Soldiers accustomed to Combat Life-Saver classes had to adjust their techniques to meet the situations that the Cambodian military police face on a daily basis. With a lack of emergency medical teams, the Gendarmerie is relied upon to handle emergency situations.
"We are practicing emergency medical procedures and first aid," said Sgt. Ryan Lohmiller, a medic with the 145th BSB, 116th CBCT. "This has been a great opportunity to learn a new culture that I've never seen before. I think we've all learned something new from this experience."
The Idaho Soldiers worked together with the Cambodian forces to formulate techniques on how to improvise treatment with limited medical supplies and equipment.
"It's been a challenge to think outside the box, using whatever is on hand to make splints and dressings," said Pfc. Georgia Goodwin.
Soldiers from the 130th Engineer Brigade and the Asia-Pacific C-IED Center facilitated Situational Training Exercises focused on identifying and responding to IED's in order to preserve lives and prevent disruption to military operations. Two RCAF brigades preparing for upcoming UN missions participated in the exercise, which consisted of academics, rehearsals and soldier evaluations.
The U.S. Army Corps of Engineers worked with RCAF engineers to exchange knowledge on construction, building assessments, bridge assessments, and Global Positioning Systems, as well as an equipment demonstration.
"The RCAF engineers have done an outstanding job, they are eager to learn and a pleasure to work with," said Capt. Chuck Koppernolle, of USACE.

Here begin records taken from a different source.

(* ===== verification/Client.v ===== *)
(** * The Incus client: internal/lxc/client*.go

    Launching, starting, stopping, deleting and listing instances; waiting for
    operations; discovering what the server supports. *)

From S2P Require Import Prelude GoStrings Go Api World Images Launch Sample.

(** ** The client: client.go, client_discovery.go *)

(** The progress handler of the Go struct only observes running operations
    (it logs them) and has no counterpart here. *)
Record Client := { cli_Conn : Conn; cli_serverInfo : ServerInfo }.

Definition GetServerName (c : Client) : string :=
  let srv := si_Server (cli_serverInfo c) in
  if decide (srv = Incus) then srv else if decide (srv = LXD) then srv else "unknown".

Section discovery.
Context `{MapRange}.

(** The extensions that are not supported, in the unspecified order of the set. *)
Definition missingExtensions (c : Client) (extensions : list string) : list string :=
  let missing := filter (λ e, e ∉ si_APIExtensions (cli_serverInfo c)) extensions in
  map fst (range (list_to_map (map (λ e, (e, tt)) missing) : gmap string unit)).

Definition serverSupportsExtensions (c : Client) (extensions : list string) : option error :=
  let missing := missingExtensions c extensions in
  if (0 <? length missing)%nat
  then Some (TerminalError (errorString ("required extensions " +s+ format_slice missing +s+ " are not supported")))
  else None.

Definition SupportsInstanceOCI (c : Client) : option error :=
  serverSupportsExtensions c ["instance_oci"; "instance_oci_entrypoint"].

Definition SupportsNetworkLoadBalancers (c : Client) : option error :=
  serverSupportsExtensions c ["network_load_balancer"; "network_load_balancer_health_check"].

Angkor Sentinel 2012 was not all work and no play. RCAF and U.S. Soldiers challenged each other in games of soccer and volleyball during the evenings. Many 116th soldiers took the time to learn about Cambodia's history, culture and even learned to speak some of the Khmer language.
Major Scott Sheridan, of the 116th CBCT, bonded with his RCAF counterparts as he in the 225th Battalion throughout the exercise. He commended their work ethic and motivation.
"Working with the Cambodians has been incredible," said Sheridan. "I've made some life-long friendships here; it's been an unforgettable experience."